Margaret Agnes Bunn (26 October 1799 - 1883) was a British actress.

==Early life==
She was born Margaret Somerville in Lanark, Scotland in October 1799. Her father, John Somerville, was a biscuitmaker. The family lived in Marylebone. She attended Misses Trigge in Chelsea and Misses Curtess in Paddington. Her teachers and family took notice of her acting ability at a young age. In 1815, she met Douglas Kinnaird. She tried out for Belvidera and was rejected due to being "unequal to the character." She was asked to rehearse again, that same year, before Kinnaird and Lord Byron. Eventually, she made it to stage. On 9 May 1816 she made her first stage appearance in the tragedy Bertram. She played as Miss Somerville. She played that roll for three years.

==Mid-life and career==
On 6 January 1818 she created the character Bianca, which was seen in the play Fazio, by Dean Milman. She eventually quit performing on Drury Lane. She moved onto appearing on Covent Garden, where she debuted Bianca on 22 October 1818. A few weeks later, on 9 November, she debuted as Alicia in Jane Shore. By 1819, she was performing in Birmingham. She met and married Alfred Bunn.

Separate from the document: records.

(* ===== verification/Signer.v ===== *)
(** * Signing

    [internal/prover/signer.go]: the native and the enclave signer behind the
    [ProofSigner] interface and the 89-byte proof they emit. *)

From Stdlib Require Import Ascii.
From S2P Require Import Prelude Bytes GoStd Json External Types BlobCoder Hash.

#[local] Open Scope string_scope.
#[local] Open Scope list_scope.
#[local] Open Scope Z_scope.

Definition ProvingModeNative : string := "native".
Definition ProvingModeTEE : string := "tee".

Record ServiceConfig := {
  sv_Mode : string;
  sv_TeeType : string;
  sv_SecretDir : string;
  sv_ConfigDir : string;
  sv_Fork : string;
  sv_InstanceID : Z;
  sv_InstanceIDConfigured : bool;
  sv_DevMode : bool;
}.

Record SignerIdentity := {
  id_PublicKey : list byte;
  id_InstanceAddress : Z;
  id_InstanceID : Z;
}.

Record SignerOutput := {
  so_Signature : list byte;
  so_Quote : list byte;
  so_PublicKey : list byte;
  so_InstanceAddress : Z;
  so_InstanceID : Z;
}.

(** The interface [ProofSigner]. *)
Record ProofSigner := {
  SignHash : Z -> result SignerOutput;
  Identity : result SignerIdentity;
}.

(** [protocol.ProofResult]. *)
Record ProofResult := {
  pr_Proof : option string;
  pr_Quote : option string;
  pr_PublicKey : option string;
  pr_InstanceAddress : option string;
  pr_Input : string;
}.

Definition nativeProofPrivateKey : string :=
  "22d82c2b37ec42ade37eaec2f4b6fda7e2e1cdca5f483ab179ed1420c201872f".
Definition shastaNativeMockInstance : Z := 0xDEADC0DE.

Definition defaultInstanceID (instanceID : Z) : Z :=
  if instanceID =? 0 then shastaNativeMockInstance else instanceID.

(* ------------------------------------------------------------------ *)
(** ** The proof bytes *)

Definition prefixedHex (data : list byte) : string := "0x" +:+ hex_EncodeToString data.

(** [common.Hash.Hex]. *)
Definition Hash_Hex (h : Z) : string := prefixedHex (Hash_Bytes h).

Definition encodeOneshotProof (instanceID instanceAddress : Z) (signature : list byte)
  : list byte :=
  be_bytes 4 instanceID ++ Address_Bytes instanceAddress ++ signature.

Definition decodeOneshotProof (proofBytes : list byte) : result (Z * Z * list byte) :=
  reject_if (negb (length proofBytes =? 4 + AddressLength + 65)%nat)
    (Errorf "proof length mismatch") ;;!
  let instanceID := be_Z (take 4 proofBytes) in
  let instanceAddress := BytesToAddress (take AddressLength (drop 4 proofBytes)) in
  let signature := drop (4 + AddressLength) proofBytes in
  Ok (instanceID, instanceAddress, signature).

(** [common.Address.Hex], with its mixed-case checksum. *)
Class AddressText : Type := { Address_Hex : Z -> string }.

Section Signers.
Context `{Ecdsa}.

Definition buildSignerOutput (hash : Z) (privateKey : PrivateKey) (quote : list byte)
  (instanceID : Z) : result SignerOutput :=
  let! signature := wrap_err "sign input hash" (Sign (Hash_Bytes hash) privateKey) in
  let signed := take 64 signature ++ [byte_of (byte_val (zget 64 signature) + 27)] in
  Ok {|
    so_Signature := signed;
    so_Quote := quote;
    so_PublicKey := FromECDSAPub (key_PublicKey privateKey);
    so_InstanceAddress := PubkeyToAddress (key_PublicKey privateKey);
    so_InstanceID := instanceID |}.

Definition signerIdentity (privateKey : PrivateKey) (instanceID : Z) : SignerIdentity := {|
  id_PublicKey := FromECDSAPub (key_PublicKey privateKey);
  id_InstanceAddress := PubkeyToAddress (key_PublicKey privateKey);
  id_InstanceID := instanceID |}.

(** [*NativeProofSigner] and its methods. *)
Record NativeProofSigner := { ns_instanceID : Z }.

Definition NewNativeProofSigner (instanceID : Z) : NativeProofSigner :=
  {| ns_instanceID := defaultInstanceID instanceID |}.

Definition native_signer (s : NativeProofSigner) : ProofSigner :=
  let load := wrap_err "load native proof private key" (HexToECDSA nativeProofPrivateKey) in {|
  SignHash hash :=
    let! privateKey := load in buildSignerOutput hash privateKey [] (ns_instanceID s);
  Identity := let! privateKey := load in Ok (signerIdentity privateKey (ns_instanceID s)) |}.

(** [*TEEProofSigner] and its methods. *)
Record TEEProofSigner := {
  ts_privateKey : PrivateKey;
  ts_instanceID : Z;
  ts_instanceIDConfigured : bool;
}.

Definition NewTEEProofSigner (privateKey : PrivateKey) (instanceID : Z) : TEEProofSigner := {|
  ts_privateKey := privateKey; ts_instanceID := instanceID; ts_instanceIDConfigured := true |}.

Definition newTEEProofSignerFromConfig (privateKey : PrivateKey) (cfg : ServiceConfig)
  : TEEProofSigner := {|
  ts_privateKey := privateKey; ts_instanceID := sv_InstanceID cfg;
  ts_instanceIDConfigured := sv_InstanceIDConfigured cfg |}.

Definition instance_id_required : error :=
  Errorf "tee proving requires GAIKO2_INSTANCE_ID or a registered GAIKO2_FORK mapping".

Definition tee_signer (s : TEEProofSigner) : ProofSigner := {|
  SignHash hash :=
    reject_if (negb (ts_instanceIDConfigured s)) instance_id_required ;;!
    buildSignerOutput hash (ts_privateKey s) [] (ts_instanceID s);
  Identity :=
    reject_if (negb (ts_instanceIDConfigured s)) instance_id_required ;;!
    Ok (signerIdentity (ts_privateKey s) (ts_instanceID s)) |}.

(* ---------------------------------------------------------------- *)
(** ** Results *)

Context `{AddressText}.

Definition proofResultFromSignerOutput (inputHash : Z) (output : SignerOutput) : ProofResult := {|
  pr_Proof := Some (prefixedHex (encodeOneshotProof (so_InstanceID output)
    (so_InstanceAddress output) (so_Signature output)));
  pr_Quote := if (0 <? length (so_Quote output))%nat then Some (prefixedHex (so_Quote output))
              else None;
  pr_PublicKey := Some (prefixedHex (so_PublicKey output));
  pr_InstanceAddress := Some (Address_Hex (so_InstanceAddress output));
  pr_Input := Hash_Hex inputHash |}.

Definition buildProofResult (inputHash : Z) (signer : ProofSigner) : result ProofResult :=
  let! output := SignHash signer inputHash in
  Ok (proofResultFromSignerOutput inputHash output).

(** [sigToAddress] of [aggregate.go]. *)
Definition sigToAddress (inputHash : Z) (sig : list byte) : result Z :=
  reject_if (negb (length sig =? 65)%nat) (Errorf "signature length mismatch") ;;!
  let v := byte_val (zget 64 sig) in
  let normalized := if 27 <=? v then take 64 sig ++ [byte_of (v - 27)] else sig in
  let! pubkey := SigToPub (Hash_Bytes inputHash) normalized in
  Ok (PubkeyToAddress pubkey).
End Signers.

(* ------------------------------------------------------------------ *)
(** ** Facts *)

Lemma be_bytes_be_Z n bs : length bs = n -> be_bytes n (be_Z bs) = bs.
Proof. intros <-. apply be_bytes_Z. Qed.

Lemma decodeOneshotProof_ok bs instanceID instanceAddress signature :
  decodeOneshotProof bs = Ok (instanceID, instanceAddress, signature) <->
  bs = encodeOneshotProof instanceID instanceAddress signature /\
  is_uint 32 instanceID /\ is_address instanceAddress /\ length signature = 65%nat.
Proof.
  unfold decodeOneshotProof, encodeOneshotProof. split.
  - intros Hd. go_ok. simplify_eq.
    assert (Hlen : length bs = 89%nat) by lia.
    assert (L1 : length (take 4 bs) = 4%nat) by (rewrite length_take; lia).
    assert (L2 : length (take 20 (drop 4 bs)) = 20%nat) by (rewrite length_take, length_drop; lia).
    split_conj.
    + rewrite be_bytes_be_Z, Address_Bytes_BytesToAddress by done.
      replace (drop 24 bs) with (drop 20 (drop 4 bs)) by by rewrite drop_drop.
      by rewrite !take_drop.
    + pose proof (be_Z_range (take 4 bs)) as Hr. rewrite L1 in Hr. exact Hr.
    + apply BytesToAddress_range.
    + rewrite length_drop. lia.
  - intros (-> & Hid & Haddr & Hsig).
    rewrite !length_app, length_be_bytes, length_Address_Bytes, Hsig.
    cbn [Nat.add Nat.eqb negb reject_if res_bind].
    rewrite take_app_length', drop_app_length' by (by rewrite length_be_bytes).
    rewrite take_app_length' by (by rewrite length_Address_Bytes).
    rewrite app_assoc, drop_app_length' by
      (rewrite length_app, length_be_bytes, length_Address_Bytes; done).
    rewrite be_Z_bytes, BytesToAddress_Bytes by done. by rewrite Z.mod_small.
Qed.

(** C39 (the 89-byte proof): decoding inverts encoding and accepts nothing else:
    bytes decode to an instance id, an address and a signature exactly when they
    are the encoding of these, with the id in 32 bits, the address in 160 and a
    65-byte signature. *)
Theorem decodeOneshotProof_spec bs instanceID instanceAddress signature :
  decodeOneshotProof bs = Ok (instanceID, instanceAddress, signature) <->
  bs = encodeOneshotProof instanceID instanceAddress signature /\
  is_uint 32 instanceID /\ is_address instanceAddress /\ length signature = 65%nat.
Proof. apply decodeOneshotProof_ok. Qed.

Section Recovery.
Context `{Ecdsa}.

(** The documented behaviour of [crypto.Sign] and [crypto.SigToPub]: a
    signature has the recovery id 0 or 1 and gives the signer's key back. *)
Definition recovers : Prop :=
  forall hash key sig, Sign hash key = Ok sig ->
    byte_val (zget 64 sig) <= 1 /\ SigToPub hash sig = Ok (key_PublicKey key).

(** What a signer that holds [key] as instance [id] does. *)
Definition signs_with (s : ProofSigner) (key : PrivateKey) (id : Z) : Prop :=
  Identity s = Ok (signerIdentity key id) /\
  forall hash, SignHash s hash = buildSignerOutput hash key [] id.

(** Whatever the mode, a signer that knows who it is signs with one key. *)
Lemma native_signs_with s key : HexToECDSA nativeProofPrivateKey = Ok key ->
  signs_with (native_signer s) key (ns_instanceID s).
Proof. intros Hk. split; [|intros hash]; cbn; by rewrite Hk. Qed.

Lemma tee_signs_with s : ts_instanceIDConfigured s = true ->
  signs_with (tee_signer s) (ts_privateKey s) (ts_instanceID s).
Proof. intros Hc. split; [|intros hash]; cbn; by rewrite Hc. Qed.

Lemma zget_64_snoc (l : list byte) b : length l = 64%nat -> zget 64 (l ++ [b]) = b.
Proof. intros Hl. unfold zget. by rewrite lookup_app_r, Hl by (rewrite Hl; done). Qed.

Lemma take_64_split (sig : list byte) : length sig = 65%nat ->
  sig = take 64 sig ++ [zget 64 sig] /\ length (take 64 sig) = 64%nat.
Proof.
  intros Hl. assert (Ht : length (take 64 sig) = 64%nat) by (rewrite length_take; lia).
  split; [|done]. rewrite <- (take_drop 64 sig) at 1. f_equal.
  destruct (drop 64 sig) as [|b [|c r]] eqn:Ed;
    apply (f_equal length) in Ed as El; rewrite length_drop in El; cbn in El; try lia.
  rewrite <- (take_drop 64 sig), Ed. by rewrite zget_64_snoc.
Qed.

(** The address a proof carries is the one its signature recovers to. *)
Lemma signed_recovers (Hr : recovers) hash key quote id output :
  buildSignerOutput hash key quote id = Ok output ->
  so_InstanceAddress output = PubkeyToAddress (key_PublicKey key) /\
  so_InstanceID output = id /\ so_Quote output = quote /\
  length (so_Signature output) = 65%nat /\
  sigToAddress hash (so_Signature output) = Ok (so_InstanceAddress output).
Proof.
  unfold buildSignerOutput. intros Hb. apply res_bind_ok in Hb as (sig & Hs & [= <-]).
  apply wrap_err_ok in Hs. destruct (Hr _ _ _ Hs) as [Hv Hp]. apply Sign_length in Hs as Hl.
  cbn [so_InstanceAddress so_InstanceID so_Quote so_Signature].
  destruct (take_64_split sig Hl) as [Hsplit Ht].
  assert (Hlen : length (take 64 sig ++ [byte_of (byte_val (zget 64 sig) + 27)]) = 65%nat)
    by (rewrite length_app, Ht; done).
  split_conj; try done. unfold sigToAddress. rewrite Hlen. cbn [Nat.eqb negb reject_if res_bind].
  rewrite zget_64_snoc, byte_val_of by done. pose proof (byte_val_range (zget 64 sig)).
  rewrite Z.mod_small by lia.
  assert ((27 <=? byte_val (zget 64 sig) + 27) = true) as -> by (apply Z.leb_le; lia).
  rewrite take_app_length' by done.
  replace (byte_val (zget 64 sig) + 27 - 27) with (byte_val (zget 64 sig)) by lia.
  rewrite byte_of_val. rewrite <- Hsplit, Hp. done.
Qed.
End Recovery.

(* ------------------------------------------------------------------ *)
(** ** A transparent signature scheme *)

Section Sample.
(** A signature shows the key and the message. *)
Definition sample_ecdsa : Ecdsa.
Proof.
  refine {|
    PrivateKey := Z;
    PublicKeyT := Z;
    key_PublicKey k := k mod 2 ^ 256;
    Sign h k := Ok (be_bytes 32 k ++ be_bytes 32 (be_Z h) ++ [x01]);
    SigToPub h sig :=
      if bool_decide (take 32 (drop 32 sig) = be_bytes 32 (be_Z h))
      then Ok (be_Z (take 32 sig)) else Err (Errorf "invalid signature");
    PubkeyToAddress p := p mod 2 ^ 160;
    FromECDSAPub p := be_bytes 64 p;
    HexToECDSA s := match hex_DecodeString s with Ok bs => Ok (be_Z bs) | Err e => Err e end |}.
  - intros p. apply Z.mod_pos_bound. lia.
  - intros h k sig [= <-]. rewrite !length_app, !length_be_bytes. done.
Defined.

Definition sample_address_text : AddressText := {| Address_Hex a := prefixedHex (Address_Bytes a) |}.

Lemma sample_recovers : @recovers sample_ecdsa.
Proof.
  intros h k sig [= <-]. split.
  - rewrite app_assoc, zget_64_snoc; [by vm_compute|]. by rewrite length_app, !length_be_bytes.
  - cbn [SigToPub sample_ecdsa key_PublicKey].
    rewrite drop_app_length', take_app_length' by (by rewrite length_be_bytes).
    rewrite bool_decide_eq_true_2 by done.
    rewrite take_app_length' by (by rewrite length_be_bytes).
    rewrite be_Z_bytes. done.
Qed.
End Sample.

Her husband relocated to Drury Lane to create a management company for actors. She returned to the theater on Drury Lane on 27 October 1823, as Bianca. She also performed between 1823 and 1824 in Kenilworth, playing the debut role of Queen Elizabeth. She also as Herminone in The Winter's Tale, and debuted Cornelia in Sheridan Knowles Caius Gracchus.

==Later life and death==
Bunn stopped performing by 1883. She died that year.